Archive mensuelles: septembre 2014

Artiste modèle

Les artistes surréalistes et leur prédécesseurs romantiques étaient les descendants de ces proto-bohémiens dans Les enfants de Saturnes :  » (…) un nouveau type d’artiste (…), dont la personnalité se reconnaît à certains traits spécifiques.

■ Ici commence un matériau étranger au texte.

(* ===== verification/Format.v ===== *)
(** * Number and text formatting

    The part of the [printf] family the modelled code uses: [%d], [%u], [%lu],
    [%llu], [%x], [%o], zero padding ([%05ld], [%08lx]) and left-justified
    fields ([%-25s]); with the length bounds that the callers' buffers rely
    on, and the value of a digit string, which the parsers of names invert. *)
From S2P Require Import Prelude.

(** The character of a digit: '0'..'9', then 'a'..'f'. *)
Definition digit (d : Z) : Z := if d <? 10 then 48 + d else 87 + d.

(** The digits of [n >= 0] in [base], most significant first, no leading
    zero; [fuel] bounds the number of digits. *)
Fixpoint digits_go (fuel : nat) (base n : Z) : bytes :=
  match fuel with
  | O => []
  | S fuel =>
      if n <? base then [digit n]
      else digits_go fuel base (n / base) ++ [digit (n mod base)]
  end.

Definition digits (base n : Z) : bytes := digits_go (S (Z.to_nat (Z.log2 n))) base n.

(** [%d] / [%i] / [%li] of a signed value, [%u] / [%lu] / [%llu] of an
    unsigned one, [%x], [%o]. *)
Definition fmt_u (n : Z) : bytes := digits 10 n.
Definition fmt_d (n : Z) : bytes := if n <? 0 then 45 :: digits 10 (- n) else digits 10 n.
Definition fmt_x (n : Z) : bytes := digits 16 n.
Definition fmt_o (n : Z) : bytes := digits 8 n.

(** [%0wX] of a non-negative number, and of a signed one (the sign first). *)
Definition zero_pad (w : Z) (s : bytes) : bytes :=
  replicate (Z.to_nat (w - len s)) 48 ++ s.
Definition fmt_0d (w n : Z) : bytes :=
  if n <? 0 then 45 :: zero_pad (w - 1) (digits 10 (- n)) else zero_pad w (digits 10 n).

(** [%-ws]. *)
Definition left_field (w : Z) (s : bytes) : bytes :=
  s ++ replicate (Z.to_nat (w - len s)) 32.

(** [snprintf(buf, size, ...)]: what the buffer holds before its NUL, and the
    returned length (that of the whole text, even when it was cut). *)
Definition snprintf (size : Z) (text : bytes) : bytes * Z :=
  (ztake (size - 1) text, len text).

(** [scnprintf] returns the length actually stored. *)
Definition scnprintf (size : Z) (text : bytes) : bytes * Z :=
  let stored := ztake (size - 1) text in (stored, len stored).

Lemma digits_go_fuel base n f g :
  2 <= base -> 0 <= n < 2 ^ Z.of_nat f -> 0 <= n < 2 ^ Z.of_nat g -> (0 < f)%nat -> (0 < g)%nat ->
  digits_go f base n = digits_go g base n.
Proof.
  intros Hb. revert g n. induction f as [|f IH]; intros g n Hf Hg Hf0 Hg0; [lia|].
  destruct g as [|g]; [lia|]. cbn [digits_go]. destruct (Z.ltb_spec n base); [done|].
  rewrite !Nat2Z.inj_succ, !Z.pow_succ_r in * by lia. f_equal.
  assert (0 <= n / base < n) by (split; [apply Z.div_pos|apply Z.div_lt]; lia).
  assert (n / base <= n / 2) by (apply Z.div_le_compat_l; lia).
  assert (n / 2 < 2 ^ Z.of_nat f) by (apply Z.div_lt_upper_bound; lia).
  assert (n / 2 < 2 ^ Z.of_nat g) by (apply Z.div_lt_upper_bound; lia).
  assert (1 <= n / base) by (apply Z.div_le_lower_bound; lia).
  destruct f as [|f]; [cbn in *; lia|]. destruct g as [|g]; [cbn in *; lia|].
  apply IH; lia.
Qed.

Lemma log2_fuel n : 0 <= n -> 0 <= n < 2 ^ Z.of_nat (S (Z.to_nat (Z.log2 n))).
Proof.
  intros Hn. split; [lia|]. rewrite Nat2Z.inj_succ, Z2Nat.id by apply Z.log2_nonneg.
  destruct (Z.eq_dec n 0) as [->|]; [cbn; lia|]. apply Z.log2_spec. lia.
Qed.

(** The fuel of [digits] is enough: it satisfies the recursion of the
    decimal system without any. *)
Lemma digits_unfold base n : 2 <= base -> 0 <= n ->
  digits base n =
    if n <? base then [digit n] else digits base (n / base) ++ [digit (n mod base)].
Proof.
  intros Hb Hn. unfold digits at 1. cbn [digits_go]. destruct (Z.ltb_spec n base); [done|].
  f_equal. unfold digits.
  assert (1 <= n / base) by (apply Z.div_le_lower_bound; lia).
  assert (n / base <= n / 2) by (apply Z.div_le_compat_l; lia).
  assert (Hl : 1 <= Z.log2 n) by (apply Z.log2_le_pow2; lia).
  pose proof (log2_fuel n Hn) as Hf. rewrite Nat2Z.inj_succ, Z.pow_succ_r in Hf by lia.
  assert (n / 2 < 2 ^ Z.of_nat (Z.to_nat (Z.log2 n))) by (apply Z.div_lt_upper_bound; lia).
  apply digits_go_fuel; try lia. apply log2_fuel. lia.
Qed.

(** Induction along the digits of a number. *)
Lemma digits_ind (P : Z -> Prop) (base : Z) : 2 <= base ->
  (forall n, 0 <= n < base -> P n) ->
  (forall n, base <= n -> P (n / base) -> P n) ->
  forall n, 0 <= n -> P n.
Proof.
  intros Hb H0 HS n. induction (Z.lt_wf 0 n) as [n _ IH]. intros Hn.
  destruct (Z.lt_ge_cases n base); [apply H0; lia|]. apply HS; [lia|].
  assert (0 <= n / base < n) by (split; [apply Z.div_pos|apply Z.div_lt]; lia).
  apply IH; lia.
Qed.

(** ** Lengths *)

Lemma len_digits_bound base n k : 2 <= base -> 0 < k -> 0 <= n < base ^ k ->
  1 <= len (digits base n) <= k.
Proof.
  intros Hb Hk [Hn Hlt]. revert k Hk Hlt. pattern n.
  apply (digits_ind _ base Hb); [| |done]; clear n Hn; intros n Hn.
  - intros k Hk _. rewrite digits_unfold by lia. destruct (Z.ltb_spec n base); [rewrite len_cons, len_nil; lia|lia].
  - intros IH k Hk Hlt. rewrite digits_unfold by lia. destruct (Z.ltb_spec n base); [lia|].
    autorewrite with kbytes. destruct (Z.eq_dec k 1) as [->|]; [lia|].
    specialize (IH (k - 1) ltac:(lia)).
    assert (n / base < base ^ (k - 1)).
    { apply Z.div_lt_upper_bound; [lia|]. rewrite <- Z.pow_succ_r by lia.
      by replace (Z.succ (k - 1)) with k by lia. }
    lia.
Qed.

Lemma len_zero_pad w s : len (zero_pad w s) = Z.max w (len s).
Proof. unfold zero_pad, len. rewrite length_app, length_replicate. lia. Qed.

Lemma len_left_field w s : len (left_field w s) = Z.max w (len s).
Proof. unfold left_field, len. rewrite length_app, length_replicate. lia. Qed.

#[export] Hint Rewrite len_zero_pad len_left_field : kbytes.

(** A 32-bit [%d] takes at most 11 characters, a 64-bit [%llu] at most 20. *)
Lemma len_fmt_d32 n : - 2 ^ 31 <= n < 2 ^ 31 -> 1 <= len (fmt_d n) <= 11.
Proof.
  intros Hn. unfold fmt_d. destruct (Z.ltb_spec n 0); [rewrite len_cons|].
  - pose proof (len_digits_bound 10 (- n) 10). lia.
  - pose proof (len_digits_bound 10 n 10). lia.
Qed.

Lemma len_fmt_d64 n : - 2 ^ 63 <= n < 2 ^ 63 -> 1 <= len (fmt_d n) <= 20.
Proof.
  intros Hn. unfold fmt_d. destruct (Z.ltb_spec n 0).
  - rewrite len_cons. pose proof (len_digits_bound 10 (- n) 19). lia.
  - pose proof (len_digits_bound 10 n 19). lia.
Qed.

Lemma len_fmt_u64 n : 0 <= n < 2 ^ 64 -> 1 <= len (fmt_u n) <= 20.
Proof. intros Hn. pose proof (len_digits_bound 10 n 20). unfold fmt_u. lia. Qed.

Lemma len_fmt_u32 n : 0 <= n < 2 ^ 32 -> 1 <= len (fmt_u n) <= 10.
Proof. intros Hn. pose proof (len_digits_bound 10 n 10). unfold fmt_u. lia. Qed.

(** ** Characters: every digit is a printable, NUL-free character *)

Lemma digits_chars base n : 2 <= base <= 16 -> 0 <= n -> Forall (fun c => 48 <= c <= 102) (digits base n).
Proof.
  intros Hb Hn. pattern n. apply (digits_ind _ base); [lia| | |done]; clear n Hn; intros n Hn.
  - rewrite digits_unfold by lia. destruct (Z.ltb_spec n base); [|lia].
    repeat constructor; unfold digit; case_match; lia.
  - intros IH. rewrite digits_unfold by lia. destruct (Z.ltb_spec n base); [lia|].
    apply Forall_app; split; [done|]. pose proof (Z.mod_pos_bound n base).
    repeat constructor; unfold digit; case_match; lia.
Qed.

Lemma digits10_chars n : 0 <= n -> Forall (fun c => 48 <= c <= 57) (digits 10 n).
Proof.
  intros Hn. pattern n. apply (digits_ind _ 10); [lia| | |done]; clear n Hn; intros n Hn.
  - rewrite digits_unfold by lia. destruct (Z.ltb_spec n 10); [|lia].
    repeat constructor; unfold digit; case_match; lia.
  - intros IH. rewrite digits_unfold by lia. destruct (Z.ltb_spec n 10); [lia|].
    apply Forall_app; split; [done|]. pose proof (Z.mod_pos_bound n 10).
    repeat constructor; unfold digit; case_match; lia.
Qed.

(** ** The value of a decimal string *)

Definition digit_value (c : Z) : Z := c - 48.

Definition dec_value (s : bytes) : Z := fold_left (fun n c => n * 10 + digit_value c) s 0.

Lemma dec_value_snoc s c : dec_value (s ++ [c]) = dec_value s * 10 + digit_value c.
Proof. unfold dec_value. by rewrite fold_left_app. Qed.

Lemma dec_value_digits n : 0 <= n -> dec_value (digits 10 n) = n.
Proof.
  intros Hn. pattern n. apply (digits_ind _ 10); [lia| | |done]; clear n Hn; intros n Hn.
  - rewrite digits_unfold by lia. destruct (Z.ltb_spec n 10); [|lia].
    unfold dec_value, digit_value, digit. cbn. case_match; lia.
  - intros IH. rewrite digits_unfold by lia. destruct (Z.ltb_spec n 10); [lia|].
    rewrite dec_value_snoc, IH. unfold digit_value, digit.
    pose proof (Z.mod_pos_bound n 10). case_match; [|lia].
    pose proof (Z.div_mod n 10). lia.
Qed.

(** Canonical decimal strings: digits only, not empty, no superfluous zero. *)
Definition is_digit (c : Z) : bool := (48 <=? c) && (c <=? 57).

Definition canonical (s : bytes) : bool :=
  forallb is_digit s && match s with [] => false | [_] => true | c :: _ => negb (c =? 48) end.

(** The digits of a number are the canonical string with its value. *)
Lemma digits_head n : 0 < n -> exists c s, digits 10 n = c :: s /\ c <> 48.
Proof.
  intros Hn. assert (0 <= n) as H by lia. revert Hn. pattern n.
  apply (digits_ind _ 10); [lia| | |done]; clear n H; intros n Hn.
  - intros H0. rewrite digits_unfold by lia. destruct (Z.ltb_spec n 10); [|lia].
    exists (digit n), []. split; [done|]. unfold digit. case_match; lia.
  - intros IH _. rewrite digits_unfold by lia. destruct (Z.ltb_spec n 10); [lia|].
    destruct IH as (c & s & -> & Hc). { apply Z.div_str_pos. lia. }
    by exists c, (s ++ [digit (n mod 10)]).
Qed.

Lemma digits_canonical n : 0 <= n -> canonical (digits 10 n) = true.
Proof.
  intros Hn. destruct (Z.eq_dec n 0) as [->|]; [done|]. unfold canonical.
  destruct (digits_head n) as (c & s & Hs & Hc); [lia|].
  pose proof (digits10_chars n Hn) as Hall. rewrite Hs in *.
  assert (forallb is_digit (c :: s) = true) as ->.
  { apply forallb_forall. intros x Hx%list_elem_of_In. rewrite Forall_forall in Hall.
    specialize (Hall x Hx). unfold is_digit. lia. }
  destruct s; [done|]. by destruct (Z.eqb_spec c 48).
Qed.

Lemma dec_value_nonneg s : forallb is_digit s = true -> 0 <= dec_value s.
Proof.
  induction s as [|c s IH] using rev_ind; [done|].
  rewrite forallb_app, dec_value_snoc. cbn. unfold is_digit at 2, digit_value.
  intros [H1 H2]%andb_true_iff. specialize (IH H1). lia.
Qed.

Lemma canonical_digits s : canonical s = true -> forallb is_digit s = true.
Proof. by intros [H _]%andb_true_iff. Qed.

Lemma canonical_init s c : canonical (s ++ [c]) = true -> s <> [] -> canonical s = true /\ s <> [48].
Proof.
  unfold canonical. intros [Hd H]%andb_true_iff Hne. rewrite forallb_app in Hd.
  apply andb_true_iff in Hd as [-> _]. destruct s as [|c0 [|c1 s]]; [done| |by cbn in *; rewrite H].
  cbn in *. destruct (Z.eqb_spec c0 48); [done|]. split; [done|congruence].
Qed.

Lemma canonical_dec_value_pos s : canonical s = true -> s <> [48] -> 0 < dec_value s.
Proof.
  induction s as [|c s IH] using rev_ind; [done|]. intros Hc Hne.
  pose proof (canonical_digits _ Hc) as Hd. rewrite forallb_app in Hd.
  apply andb_true_iff in Hd as [Hd1 Hd2]. cbn in Hd2. rewrite andb_true_r in Hd2.
  rewrite dec_value_snoc. unfold digit_value, is_digit in *.
  destruct s as [|c0 s]. { cbn in *. assert (c <> 48) by congruence. unfold dec_value; cbn. lia. }
  destruct (canonical_init (c0 :: s) c Hc) as [Hc0 Hz]; [done|].
  assert (0 < dec_value (c0 :: s)) by (by apply IH). lia.
Qed.

Lemma digits_dec_value s : canonical s = true -> digits 10 (dec_value s) = s.
Proof.
  induction s as [|c s IH] using rev_ind; [done|]. intros Hc.
  pose proof (canonical_digits _ Hc) as Hd. rewrite forallb_app in Hd.
  apply andb_true_iff in Hd as [Hd1 Hd2]. cbn in Hd2. rewrite andb_true_r in Hd2.
  unfold is_digit in Hd2. rewrite dec_value_snoc. unfold digit_value.
  destruct (decide (s = [])) as [->|Hs].
  { change (dec_value []) with 0. rewrite digits_unfold, Z.mul_0_l, Z.add_0_l by lia.
    destruct (Z.ltb_spec (c - 48) 10); [|lia]. unfold digit. case_match; [|lia].
    cbn [app]. f_equal. lia. }
  destruct (canonical_init _ _ Hc Hs) as [Hcs Hne].
  pose proof (canonical_dec_value_pos s Hcs Hne) as Hpos.
  rewrite digits_unfold by lia. destruct (Z.ltb_spec (dec_value s * 10 + (c - 48)) 10); [lia|].
  rewrite (Z.add_comm (_ * 10)), Z.div_add, Z.div_small, Z.add_0_l, IH by (done || lia).
  rewrite Z.mod_add, Z.mod_small by lia. f_equal. unfold digit. case_match; [|lia]. f_equal. lia.
Qed.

Leur manière de travailler se caractérise par la succession de phase d’activité furieuses et de pause dans la création, leur structure psychologique se distingue, elle, par une introspection angoissée, leur tempérament par une tendance à la mélancolie, et leur comportement social par un intense désir de solitude et par des excentricités d’une variété infinie. » Excentricité auxquelles feront écho celles des Expressionnistes Abstraits et des Surréalistes, dont Lee Krasner rapporte qu’ils rivalisaient en exhibant dans les soirées, comme des caniches de concours, leur épouses attifées de robes du soir extravagantes – un sexisme qui court tout au long du modernisme, dont le modèle féminin dans l’atelier est un autre témoignage.
(…)
Le modèle est fondamentalement femme, le Romantisme l’a fait passer du statut trivial qui était le sien à celui de muse, de collaboratrice passive, d’indicateur (pour reprendre Kris) de la sexualité de l’artiste. Kris cite à ce sujet le mythe de Pygmalion et Galatée : il traduit le désir qu’éprouve l’artiste de créer un être vivant plutôt qu’un simulacre – le mannequin femelle à la Kokoschka. Le modernisme c’est aussi un défilé de modèles célèbres, de la Jo Hefernan de Courbet (il la partage avec Whistler) et de la Victorine Meurent de Manet à la Kiki de Man Ray et aux femmes de Picasso : elles furent toutes expulsées de l’atelier lorsque sonna l’heure du plus distingué des produits du modernisme, l’abstraction.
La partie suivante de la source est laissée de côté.